In my mind, some of the most disturbing words to have come out of the UN in recent months are those of Independent Expert Victor Madrigal-Borloz, working for the Human Rights Council. As reported by C-Fam in early October of last year, Madrigal-Borloz produced a report to the UN General Assembly in which he called for the criminizalization of any objections to the various manifestations of radical gender and sexual orientation/identity  theory. Specifically targeting the Catholic Church as a fomentor of “intolerance”, Madrigal-Borloz said that “the Holy See’s doctrine of complementarity…holds that women are not equal but rather have complementary social roles…” As the C-Fam report summed it up at the time, “Madrigal-Borloz argues that the Catholic Church’s understanding of the family is a violation of existing human rights law.”

What is perhaps most shocking about Madrigal-Borloz’s statement is that it takes a word which in so many other contexts is a positive, beautiful, and even necessary thing – complementarity – and identifies it as the very source of evil and oppression. As a scientist with training in ecology, I was incredulous that anyone could use the name of such an exquisite concept  in vain, so to speak. Complementarity is the lifebreath and framework of all ecological systems, and we see it absolutely everywhere in the proper functioning of the natural world. The very structure of our DNA is composed of complementary base pairs, and the synthesis of proteins is ultimately based on the same kind of complementarity between RNA codons and anti-codons. Complementarity between enzymes and substrates allow for the existence of life itself by catalyzing biochemical reactions. Niche complementarity is a recognized ecological concept that describes the ability of organisms to coexist by utilizing different forms of a resource, thus easing competitive pressures and allowing for increased biological diversity. Complementarity is all around us, from electricity to chemistry to sexuality.
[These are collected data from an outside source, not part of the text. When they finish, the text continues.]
(* ===== verification/ProcessFsm.v ===== *)
(** * The process state machine

    include/ssim/core/process_state_machine.hpp and
    src/core/process_state_machine.cpp, against the transition table of
    docs/PRD.md, section 6.5. *)

From S2P Require Import Prelude.

Inductive ProcessState := kIdle | kScanning | kProcessing | kAlarm | kStopping.
Inductive ProcessTrigger :=
| kStart | kLinesComplete | kStop | kAbort | kFault | kResultReady | kClearAlarm | kStageStopped.

#[global] Instance ProcessState_eq_dec : EqDecision ProcessState.
Proof. solve_decision. Defined.
#[global] Instance ProcessTrigger_eq_dec : EqDecision ProcessTrigger.
Proof. solve_decision. Defined.

Definition process_state_to_string (s : ProcessState) : string :=
  match s with
  | kIdle => "Idle" | kScanning => "Scanning" | kProcessing => "Processing"
  | kAlarm => "Alarm" | kStopping => "Stopping"
  end%string.

Definition process_trigger_to_string (t : ProcessTrigger) : string :=
  match t with
  | kStart => "Start" | kLinesComplete => "LinesComplete" | kStop => "Stop" | kAbort => "Abort"
  | kFault => "Fault" | kResultReady => "ResultReady" | kClearAlarm => "ClearAlarm"
  | kStageStopped => "StageStopped"
  end%string.

Definition kReasonIllegalTransition : Z := 100.
Definition kReasonControlStateDenied : Z := 101.
Definition kReasonActiveAlarm : Z := 102.
Definition kReasonInvalidWafer : Z := 103.
Definition kReasonAlarmNotCleared : Z := 104.

Record TransitionGuards := mkGuards {
  control_allows_start_g : bool;
  has_active_alarm_g : bool;
  wafer_valid : bool;
  more_wafers_pending : bool;
  alarm_cause_cleared : bool
}.
Definition default_guards : TransitionGuards := mkGuards true false true false true.

(** [class ProcessStateMachine]: the state and the stop-after-wafer flag. *)
Record ProcessStateMachine := mkFsm { fsm_state : ProcessState; stop_after_wafer_ : bool }.
Definition new_fsm : ProcessStateMachine := mkFsm kIdle false.

Definition fsm_reject (m : ProcessStateMachine) (reason : Z) (msg : string)
    : Result ProcessState * ProcessStateMachine := (Err (mkError reason msg), m).
Definition fsm_enter (s : ProcessState) (stop : bool)
    : Result ProcessState * ProcessStateMachine := (Ok s, mkFsm s stop).

(** [ProcessStateMachine::apply]. *)
Definition process_apply (t : ProcessTrigger) (g : TransitionGuards) (m : ProcessStateMachine)
    : Result ProcessState * ProcessStateMachine :=
  let stop := stop_after_wafer_ m in
  match fsm_state m with
  | kIdle =>
      match t with
      | kStart =>
          if negb (control_allows_start_g g) then
            fsm_reject m kReasonControlStateDenied "Start denied by control state"
          else if has_active_alarm_g g then
            fsm_reject m kReasonActiveAlarm "Start denied: an alarm is active"
          else if negb (wafer_valid g) then
            fsm_reject m kReasonInvalidWafer "Start denied: no valid wafer or cassette"
          else fsm_enter kScanning false
      | _ => fsm_reject m kReasonIllegalTransition "Idle only accepts Start"
      end
  | kScanning =>
      match t with
      | kLinesComplete => fsm_enter kProcessing stop
      | kStop => fsm_enter kScanning true
      | kAbort => fsm_enter kStopping stop
      | kFault => fsm_enter kAlarm stop
      | _ => fsm_reject m kReasonIllegalTransition
               "Scanning only accepts LinesComplete, Stop, Abort, Fault"
      end
  | kProcessing =>
      match t with
      | kResultReady =>
          if more_wafers_pending g && negb stop then fsm_enter kScanning stop
          else fsm_enter kIdle false
      | kFault => fsm_enter kAlarm stop
      | kAbort => fsm_enter kStopping stop
      | _ => fsm_reject m kReasonIllegalTransition
               "Processing only accepts ResultReady, Fault, Abort"
      end
  | kAlarm =>
      match t with
      | kClearAlarm =>
          if negb (alarm_cause_cleared g) then
            fsm_reject m kReasonAlarmNotCleared "ClearAlarm denied: cause still present"
          else fsm_enter kIdle stop
      | _ => fsm_reject m kReasonIllegalTransition "Alarm only accepts ClearAlarm"
      end
  | kStopping =>
      match t with
      | kStageStopped => fsm_enter kIdle false
      | _ => fsm_reject m kReasonIllegalTransition "Stopping only accepts StageStopped"
      end
  end.

(** ** The table of PRD 6.5

    [prd_step stop g from t to]: a row whose guard [g] satisfies, [stop] being the
    stop flag that the second "Result ready" row asks about. *)

Definition start_guard (g : TransitionGuards) : Prop :=
  control_allows_start_g g = true /\ has_active_alarm_g g = false /\ wafer_valid g = true.

Inductive prd_step (stop : bool) (g : TransitionGuards)
    : ProcessState -> ProcessTrigger -> ProcessState -> Prop :=
| prd_start : start_guard g -> prd_step stop g kIdle kStart kScanning
| prd_lines : prd_step stop g kScanning kLinesComplete kProcessing
| prd_stop : prd_step stop g kScanning kStop kScanning
| prd_abort_scan : prd_step stop g kScanning kAbort kStopping
| prd_fault_scan : prd_step stop g kScanning kFault kAlarm
| prd_next_wafer : more_wafers_pending g = true -> stop = false ->
    prd_step stop g kProcessing kResultReady kScanning
| prd_last_wafer : more_wafers_pending g = false \/ stop = true ->
    prd_step stop g kProcessing kResultReady kIdle
| prd_fault_process : prd_step stop g kProcessing kFault kAlarm
| prd_abort_process : prd_step stop g kProcessing kAbort kStopping
| prd_clear : alarm_cause_cleared g = true -> prd_step stop g kAlarm kClearAlarm kIdle
| prd_stopped : prd_step stop g kStopping kStageStopped kIdle.

(** The reason a rejected trigger gets. *)
Definition reject_reason (g : TransitionGuards) (s : ProcessState) (t : ProcessTrigger) : Z :=
  match s, t with
  | kIdle, kStart =>
      if negb (control_allows_start_g g) then kReasonControlStateDenied
      else if has_active_alarm_g g then kReasonActiveAlarm
      else kReasonInvalidWafer
  | kAlarm, kClearAlarm => kReasonAlarmNotCleared
  | _, _ => kReasonIllegalTransition
  end.

(** [apply] as the table, for lemmas about clients. *)
Lemma process_apply_spec t g m :
  (exists s, process_apply t g m = (Ok s, mkFsm s (stop_after_wafer_ (process_apply t g m).2)) /\
             prd_step (stop_after_wafer_ m) g (fsm_state m) t s) \/
  (exists msg, process_apply t g m = (Err (mkError (reject_reason g (fsm_state m) t) msg), m) /\
               forall s, ~ prd_step (stop_after_wafer_ m) g (fsm_state m) t s).
Proof.
  destruct m as [[] stop], t; cbn -[String.append];
    try solve [left; eexists; split; [reflexivity|constructor]
              |right; eexists; split; [reflexivity|intros s' Hs; inversion Hs]];
    destruct g as [[] [] [] [] []], stop; cbn -[String.append];
    first [left; eexists; split; [reflexivity|constructor; unfold start_guard; cbn; naive_solver]
          |right; eexists; split; [reflexivity|];
           intros s' Hs; inversion Hs; unfold start_guard in *; cbn in *; naive_solver].
Qed.

(** The machine implements the PRD's table: a trigger that some row allows
    succeeds with that row's target, any other leaves state and flag unchanged and
    is rejected with the reason of the first guard that fails; the stop flag is set
    by Stop while Scanning, cleared by Start and by reaching Idle except from Alarm,
    and kept otherwise. *)
Theorem process_apply_table t g m :
  (forall s, prd_step (stop_after_wafer_ m) g (fsm_state m) t s <->
             (process_apply t g m).1 = Ok s) /\
  (forall s, (process_apply t g m).1 = Ok s ->
     (process_apply t g m).2 =
       mkFsm s (match t with
                | kStop => true
                | kStart | kStageStopped => false
                | kResultReady => stop_after_wafer_ m && bool_decide (s = kScanning)
                | _ => stop_after_wafer_ m
                end)) /\
  (forall e, (process_apply t g m).1 = Err e ->
     code e = reject_reason g (fsm_state m) t /\ (process_apply t g m).2 = m).
Proof.
  split_and!.
  - intros s. destruct (process_apply_spec t g m) as [(s' & -> & Hs')|(msg & -> & Hno)]; simpl.
    + split; [|by intros [= ->]]. intros Hs. f_equal.
      destruct Hs; inversion Hs'; try done; intuition congruence.
    + split; [|done]. intros Hs. by apply Hno in Hs.
  - intros s. unfold process_apply, fsm_reject, fsm_enter. intros H.
    destruct m as [[] stop], t; cbn in *; repeat case_match; simplify_eq/=; try done.
    all: try by destruct stop. all: by destruct (more_wafers_pending g), stop.
  - intros e. destruct (process_apply_spec t g m) as [(s' & -> & Hs')|(msg & -> & Hno)]; [done|].
    by intros [= <-].
Qed.

Lemma process_apply_table_witness :
  process_apply kStart default_guards new_fsm = (Ok kScanning, mkFsm kScanning false).
Proof.
  destruct (process_apply_table kStart default_guards new_fsm) as (_ & H & _).
  rewrite <- (H kScanning eq_refl). reflexivity.
Defined.

(** The stop flag outlives the run when a fault ends it: the flag of a machine
    that went Scanning, Stop, Fault, ClearAlarm is still set in Idle. *)
Definition after_triggers (ts : list ProcessTrigger) : ProcessStateMachine :=
  foldl (fun m t => (process_apply t default_guards m).2) new_fsm ts.

Lemma stop_flag_survives_fault :
  after_triggers [kStart; kStop; kFault; kClearAlarm] = mkFsm kIdle true.
Proof. reflexivity. Qed.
Pope Saint John Paul II masterfully wove the concept of complementarity into the life of the Church with his promulgation of the ideas of “human ecology” and “theology of the body”. John Paul II wrote extensively on the complementarity of men and women, specifically in marriage, referring to the “ever-richer union on all levels of the body, the character and the soul” which marriage allows. While Pope Francis has encouraged the extension of discussions on complementary to extend beyond physical and emotional complementarity between spouses into the realm of spiritual gifts which may be shared in any human context, certain constants in the Church’s understanding of complementarity must by definition remain. An elegant article about John Paul II and Pope Francis’ interpretations of complementarity states something that both men’s philosophies would seem to agree on: “God creates woman and man complete in themselves, but, for forming a couple, they are incomplete.” This statement could easily be applied to systems besides the male-female dynamic. Indeed, it is a metaphysical reality that, whether the union referred to is a physical, emotional, or spiritual one, no union is possible without relationally incomplete wholes. The possibility of union is itself predicated upon being able to define parts, constituencies, or complements. 

And it is this unalterable fact that Madrigal-Borloz seems to have come into conflict with in his UN report. In attacking complementarity, Madrigal-Borloz is laying the axe to the root of the tree of unity itself. He and those who think similarly should carefully consider the implications of a worldview which refuses to make distinctions between the ways in which humans are equal or whole and those in which they are properly complementary or incomplete. To do otherwise is to reject humanity’s place in the larger framework of the cosmos, which achieves a powerfully dynamic harmony only through the interplay of exquisitely paired actors, each self-contained and uniquely valued while simultaneously reaching outward to the other in relationship.